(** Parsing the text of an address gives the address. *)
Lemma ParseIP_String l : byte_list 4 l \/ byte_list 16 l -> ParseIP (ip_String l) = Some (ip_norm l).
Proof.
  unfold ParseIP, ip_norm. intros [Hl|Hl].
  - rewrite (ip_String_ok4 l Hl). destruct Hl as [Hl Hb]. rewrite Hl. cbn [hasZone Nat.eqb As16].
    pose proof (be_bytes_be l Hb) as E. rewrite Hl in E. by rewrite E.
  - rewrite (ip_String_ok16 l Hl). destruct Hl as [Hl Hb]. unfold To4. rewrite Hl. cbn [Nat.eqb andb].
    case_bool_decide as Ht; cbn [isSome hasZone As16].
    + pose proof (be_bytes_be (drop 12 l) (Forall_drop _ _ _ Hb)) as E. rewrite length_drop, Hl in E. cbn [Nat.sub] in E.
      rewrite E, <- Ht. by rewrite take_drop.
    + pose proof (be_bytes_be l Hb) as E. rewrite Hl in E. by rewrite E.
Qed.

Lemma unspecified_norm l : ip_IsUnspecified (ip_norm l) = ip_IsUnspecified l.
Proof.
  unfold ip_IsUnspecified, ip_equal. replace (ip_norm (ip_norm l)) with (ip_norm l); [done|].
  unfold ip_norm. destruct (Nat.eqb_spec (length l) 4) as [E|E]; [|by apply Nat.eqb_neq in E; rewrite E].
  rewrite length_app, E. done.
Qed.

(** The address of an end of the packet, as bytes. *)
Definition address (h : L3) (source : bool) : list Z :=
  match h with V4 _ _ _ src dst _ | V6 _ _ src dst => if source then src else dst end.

* * *

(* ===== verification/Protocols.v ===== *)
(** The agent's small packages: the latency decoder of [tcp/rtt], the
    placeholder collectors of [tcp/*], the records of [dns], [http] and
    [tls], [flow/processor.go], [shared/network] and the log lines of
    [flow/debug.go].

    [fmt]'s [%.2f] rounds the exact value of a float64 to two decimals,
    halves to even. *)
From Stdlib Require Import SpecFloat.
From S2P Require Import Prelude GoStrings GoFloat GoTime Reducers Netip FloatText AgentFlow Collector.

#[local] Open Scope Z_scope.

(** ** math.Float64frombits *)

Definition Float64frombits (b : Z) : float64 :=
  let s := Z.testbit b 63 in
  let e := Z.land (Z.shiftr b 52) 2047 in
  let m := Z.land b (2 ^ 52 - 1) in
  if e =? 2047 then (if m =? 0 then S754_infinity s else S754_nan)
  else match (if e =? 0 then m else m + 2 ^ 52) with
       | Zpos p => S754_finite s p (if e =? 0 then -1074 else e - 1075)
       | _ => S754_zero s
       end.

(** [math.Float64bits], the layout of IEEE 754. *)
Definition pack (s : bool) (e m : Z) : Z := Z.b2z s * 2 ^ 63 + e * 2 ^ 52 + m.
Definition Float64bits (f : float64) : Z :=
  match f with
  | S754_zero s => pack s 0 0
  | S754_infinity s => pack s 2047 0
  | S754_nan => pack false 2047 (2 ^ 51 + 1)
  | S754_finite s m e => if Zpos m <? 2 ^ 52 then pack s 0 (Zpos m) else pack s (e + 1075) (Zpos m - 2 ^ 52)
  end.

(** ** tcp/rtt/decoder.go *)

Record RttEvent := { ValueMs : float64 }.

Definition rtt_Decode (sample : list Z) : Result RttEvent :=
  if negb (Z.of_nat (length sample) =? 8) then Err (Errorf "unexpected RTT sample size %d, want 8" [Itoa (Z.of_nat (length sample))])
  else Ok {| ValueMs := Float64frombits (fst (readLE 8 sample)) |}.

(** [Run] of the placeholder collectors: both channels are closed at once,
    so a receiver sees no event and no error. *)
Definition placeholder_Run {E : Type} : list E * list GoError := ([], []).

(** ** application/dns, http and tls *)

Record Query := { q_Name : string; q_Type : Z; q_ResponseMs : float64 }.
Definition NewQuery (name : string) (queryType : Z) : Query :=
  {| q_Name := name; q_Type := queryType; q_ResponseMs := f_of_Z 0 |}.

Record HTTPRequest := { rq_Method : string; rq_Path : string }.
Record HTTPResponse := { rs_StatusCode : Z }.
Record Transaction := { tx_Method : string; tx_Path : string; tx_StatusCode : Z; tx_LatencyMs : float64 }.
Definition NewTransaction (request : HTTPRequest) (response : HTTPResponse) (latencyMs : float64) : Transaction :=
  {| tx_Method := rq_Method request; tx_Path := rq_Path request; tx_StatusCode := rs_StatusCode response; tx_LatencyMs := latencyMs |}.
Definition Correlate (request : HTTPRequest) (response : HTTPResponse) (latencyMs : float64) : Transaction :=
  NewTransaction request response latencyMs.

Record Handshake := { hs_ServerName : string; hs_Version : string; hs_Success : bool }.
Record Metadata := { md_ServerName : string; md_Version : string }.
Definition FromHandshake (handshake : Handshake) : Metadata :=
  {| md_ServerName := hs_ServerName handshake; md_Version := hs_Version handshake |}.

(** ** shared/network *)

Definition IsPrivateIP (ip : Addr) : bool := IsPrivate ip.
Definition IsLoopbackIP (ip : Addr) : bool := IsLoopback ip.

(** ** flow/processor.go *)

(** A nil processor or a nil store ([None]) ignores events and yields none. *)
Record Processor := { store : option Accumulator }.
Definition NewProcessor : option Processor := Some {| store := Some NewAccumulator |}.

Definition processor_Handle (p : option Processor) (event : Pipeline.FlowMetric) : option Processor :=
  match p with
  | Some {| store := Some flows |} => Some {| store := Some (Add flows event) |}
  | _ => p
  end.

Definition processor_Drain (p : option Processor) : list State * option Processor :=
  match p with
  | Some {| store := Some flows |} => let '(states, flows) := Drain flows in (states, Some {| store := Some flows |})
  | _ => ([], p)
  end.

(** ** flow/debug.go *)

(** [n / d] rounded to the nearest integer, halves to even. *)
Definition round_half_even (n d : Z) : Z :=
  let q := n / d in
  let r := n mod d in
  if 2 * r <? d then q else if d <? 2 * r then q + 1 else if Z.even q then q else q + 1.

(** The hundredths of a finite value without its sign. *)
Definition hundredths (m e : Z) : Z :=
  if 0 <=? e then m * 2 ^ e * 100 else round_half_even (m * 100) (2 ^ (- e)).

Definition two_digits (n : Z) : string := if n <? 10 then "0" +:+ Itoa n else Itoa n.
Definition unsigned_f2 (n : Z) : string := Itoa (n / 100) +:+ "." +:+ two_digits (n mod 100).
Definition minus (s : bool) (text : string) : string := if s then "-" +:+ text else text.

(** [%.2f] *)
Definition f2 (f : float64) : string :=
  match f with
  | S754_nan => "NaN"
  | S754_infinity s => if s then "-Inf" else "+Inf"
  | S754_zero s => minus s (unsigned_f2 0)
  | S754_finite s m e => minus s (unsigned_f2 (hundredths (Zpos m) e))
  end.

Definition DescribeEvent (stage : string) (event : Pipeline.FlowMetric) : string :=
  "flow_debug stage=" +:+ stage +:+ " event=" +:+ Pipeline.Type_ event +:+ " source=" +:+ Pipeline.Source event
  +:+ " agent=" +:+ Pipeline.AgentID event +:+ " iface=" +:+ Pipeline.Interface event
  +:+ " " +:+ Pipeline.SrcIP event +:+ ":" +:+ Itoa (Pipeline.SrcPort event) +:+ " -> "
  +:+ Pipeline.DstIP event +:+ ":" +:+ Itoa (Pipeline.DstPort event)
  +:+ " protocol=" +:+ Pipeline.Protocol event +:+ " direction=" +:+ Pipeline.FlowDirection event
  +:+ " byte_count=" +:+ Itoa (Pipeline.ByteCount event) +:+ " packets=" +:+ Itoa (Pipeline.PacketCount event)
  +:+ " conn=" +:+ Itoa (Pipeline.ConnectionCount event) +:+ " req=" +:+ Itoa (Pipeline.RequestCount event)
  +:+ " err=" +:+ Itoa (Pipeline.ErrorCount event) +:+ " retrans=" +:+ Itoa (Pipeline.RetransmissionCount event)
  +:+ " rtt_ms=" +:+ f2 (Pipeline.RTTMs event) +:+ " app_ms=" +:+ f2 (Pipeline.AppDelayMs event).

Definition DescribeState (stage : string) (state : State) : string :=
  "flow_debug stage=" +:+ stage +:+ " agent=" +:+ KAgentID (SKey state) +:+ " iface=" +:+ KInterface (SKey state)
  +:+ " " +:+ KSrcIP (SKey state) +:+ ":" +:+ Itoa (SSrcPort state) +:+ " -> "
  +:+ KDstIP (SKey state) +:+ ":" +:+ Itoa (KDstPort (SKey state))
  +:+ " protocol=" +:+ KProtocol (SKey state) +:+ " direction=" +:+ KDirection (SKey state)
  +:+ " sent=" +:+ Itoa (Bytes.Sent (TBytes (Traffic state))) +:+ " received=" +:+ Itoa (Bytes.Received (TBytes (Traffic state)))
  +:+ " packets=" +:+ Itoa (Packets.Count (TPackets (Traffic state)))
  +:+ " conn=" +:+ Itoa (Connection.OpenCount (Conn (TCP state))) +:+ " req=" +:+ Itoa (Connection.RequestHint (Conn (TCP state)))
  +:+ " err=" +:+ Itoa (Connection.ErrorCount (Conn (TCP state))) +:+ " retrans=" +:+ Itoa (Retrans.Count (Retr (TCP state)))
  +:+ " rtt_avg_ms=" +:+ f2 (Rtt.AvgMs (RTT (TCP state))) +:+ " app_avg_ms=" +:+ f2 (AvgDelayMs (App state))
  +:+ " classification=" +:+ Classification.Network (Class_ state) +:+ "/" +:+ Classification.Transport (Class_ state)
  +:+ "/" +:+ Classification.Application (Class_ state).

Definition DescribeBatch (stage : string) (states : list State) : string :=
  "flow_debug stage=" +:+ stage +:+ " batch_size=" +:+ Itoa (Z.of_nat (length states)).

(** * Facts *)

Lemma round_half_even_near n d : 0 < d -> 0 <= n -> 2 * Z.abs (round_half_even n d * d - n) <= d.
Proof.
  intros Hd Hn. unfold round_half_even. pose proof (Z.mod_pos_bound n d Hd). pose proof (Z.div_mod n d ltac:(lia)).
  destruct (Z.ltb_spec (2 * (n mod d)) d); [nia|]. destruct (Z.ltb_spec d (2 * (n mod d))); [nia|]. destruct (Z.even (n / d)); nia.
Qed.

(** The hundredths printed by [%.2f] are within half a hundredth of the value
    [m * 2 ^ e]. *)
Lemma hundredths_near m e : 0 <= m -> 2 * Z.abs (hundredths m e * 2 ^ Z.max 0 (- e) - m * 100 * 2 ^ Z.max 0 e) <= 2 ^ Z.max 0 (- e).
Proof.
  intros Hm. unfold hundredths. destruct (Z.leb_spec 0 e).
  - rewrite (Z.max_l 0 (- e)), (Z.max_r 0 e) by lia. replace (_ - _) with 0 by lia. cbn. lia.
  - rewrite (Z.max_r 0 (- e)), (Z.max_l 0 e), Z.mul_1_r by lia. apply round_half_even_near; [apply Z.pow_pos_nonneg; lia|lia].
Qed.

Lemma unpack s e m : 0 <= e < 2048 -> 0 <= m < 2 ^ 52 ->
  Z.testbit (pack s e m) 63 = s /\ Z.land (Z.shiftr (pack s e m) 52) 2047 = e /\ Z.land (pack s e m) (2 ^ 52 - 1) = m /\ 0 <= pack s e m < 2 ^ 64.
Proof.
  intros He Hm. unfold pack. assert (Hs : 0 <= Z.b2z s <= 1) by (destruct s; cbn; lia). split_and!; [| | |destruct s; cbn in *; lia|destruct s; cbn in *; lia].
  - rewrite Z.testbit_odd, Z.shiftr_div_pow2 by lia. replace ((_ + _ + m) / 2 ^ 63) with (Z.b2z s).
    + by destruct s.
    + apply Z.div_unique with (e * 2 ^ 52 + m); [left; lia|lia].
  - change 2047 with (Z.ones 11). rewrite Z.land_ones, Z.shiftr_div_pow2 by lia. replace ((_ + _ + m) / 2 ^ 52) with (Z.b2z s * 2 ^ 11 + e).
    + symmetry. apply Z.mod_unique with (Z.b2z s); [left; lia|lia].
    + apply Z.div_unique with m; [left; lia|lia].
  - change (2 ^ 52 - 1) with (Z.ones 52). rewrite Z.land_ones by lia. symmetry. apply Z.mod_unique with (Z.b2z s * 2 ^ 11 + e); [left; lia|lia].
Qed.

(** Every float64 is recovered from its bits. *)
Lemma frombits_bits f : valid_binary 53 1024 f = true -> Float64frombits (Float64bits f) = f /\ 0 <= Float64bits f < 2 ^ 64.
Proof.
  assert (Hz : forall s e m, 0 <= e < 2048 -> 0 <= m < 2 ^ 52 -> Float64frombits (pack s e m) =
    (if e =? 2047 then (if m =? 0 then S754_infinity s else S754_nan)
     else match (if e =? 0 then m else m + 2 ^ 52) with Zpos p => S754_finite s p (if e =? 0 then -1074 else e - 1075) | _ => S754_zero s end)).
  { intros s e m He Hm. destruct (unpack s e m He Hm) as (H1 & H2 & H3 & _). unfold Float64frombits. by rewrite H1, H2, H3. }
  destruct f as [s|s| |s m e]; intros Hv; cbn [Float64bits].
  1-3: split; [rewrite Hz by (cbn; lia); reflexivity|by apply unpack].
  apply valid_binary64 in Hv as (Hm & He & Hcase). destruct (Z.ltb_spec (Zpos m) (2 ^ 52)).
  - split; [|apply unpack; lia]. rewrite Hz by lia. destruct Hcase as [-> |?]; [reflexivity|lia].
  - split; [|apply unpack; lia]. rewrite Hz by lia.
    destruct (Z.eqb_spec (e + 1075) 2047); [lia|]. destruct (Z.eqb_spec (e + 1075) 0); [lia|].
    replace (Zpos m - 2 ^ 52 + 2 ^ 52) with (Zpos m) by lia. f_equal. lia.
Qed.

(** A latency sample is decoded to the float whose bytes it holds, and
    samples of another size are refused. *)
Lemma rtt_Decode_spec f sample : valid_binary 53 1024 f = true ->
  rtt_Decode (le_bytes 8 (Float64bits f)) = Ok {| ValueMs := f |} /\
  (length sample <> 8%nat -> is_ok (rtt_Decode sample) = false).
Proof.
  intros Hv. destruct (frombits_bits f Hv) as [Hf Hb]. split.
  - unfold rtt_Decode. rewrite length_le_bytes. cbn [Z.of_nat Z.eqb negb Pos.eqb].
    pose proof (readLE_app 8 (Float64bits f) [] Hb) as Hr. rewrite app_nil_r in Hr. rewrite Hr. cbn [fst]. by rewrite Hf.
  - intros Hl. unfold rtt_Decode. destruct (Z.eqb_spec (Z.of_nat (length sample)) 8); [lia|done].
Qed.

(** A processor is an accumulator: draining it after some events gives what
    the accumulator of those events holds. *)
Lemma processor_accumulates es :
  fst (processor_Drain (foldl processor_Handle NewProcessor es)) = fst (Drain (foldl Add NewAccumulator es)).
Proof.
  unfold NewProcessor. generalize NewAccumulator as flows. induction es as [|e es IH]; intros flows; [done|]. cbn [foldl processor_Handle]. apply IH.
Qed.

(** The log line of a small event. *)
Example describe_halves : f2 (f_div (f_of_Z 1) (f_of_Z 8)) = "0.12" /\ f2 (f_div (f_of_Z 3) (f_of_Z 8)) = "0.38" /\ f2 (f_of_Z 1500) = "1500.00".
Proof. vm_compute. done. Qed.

What is required: Everything above from the line containing "(** Parsing the" down to the line containing "match h with" should be copied exactly, both end lines included, and nothing else.

Solution:
(** Parsing the text of an address gives the address. *)
Lemma ParseIP_String l : byte_list 4 l \/ byte_list 16 l -> ParseIP (ip_String l) = Some (ip_norm l).
Proof.
  unfold ParseIP, ip_norm. intros [Hl|Hl].
  - rewrite (ip_String_ok4 l Hl). destruct Hl as [Hl Hb]. rewrite Hl. cbn [hasZone Nat.eqb As16].
    pose proof (be_bytes_be l Hb) as E. rewrite Hl in E. by rewrite E.
  - rewrite (ip_String_ok16 l Hl). destruct Hl as [Hl Hb]. unfold To4. rewrite Hl. cbn [Nat.eqb andb].
    case_bool_decide as Ht; cbn [isSome hasZone As16].
    + pose proof (be_bytes_be (drop 12 l) (Forall_drop _ _ _ Hb)) as E. rewrite length_drop, Hl in E. cbn [Nat.sub] in E.
      rewrite E, <- Ht. by rewrite take_drop.
    + pose proof (be_bytes_be l Hb) as E. rewrite Hl in E. by rewrite E.
Qed.

Lemma unspecified_norm l : ip_IsUnspecified (ip_norm l) = ip_IsUnspecified l.
Proof.
  unfold ip_IsUnspecified, ip_equal. replace (ip_norm (ip_norm l)) with (ip_norm l); [done|].
  unfold ip_norm. destruct (Nat.eqb_spec (length l) 4) as [E|E]; [|by apply Nat.eqb_neq in E; rewrite E].
  rewrite length_app, E. done.
Qed.

(** The address of an end of the packet, as bytes. *)
Definition address (h : L3) (source : bool) : list Z :=
  match h with V4 _ _ _ src dst _ | V6 _ _ src dst => if source then src else dst end.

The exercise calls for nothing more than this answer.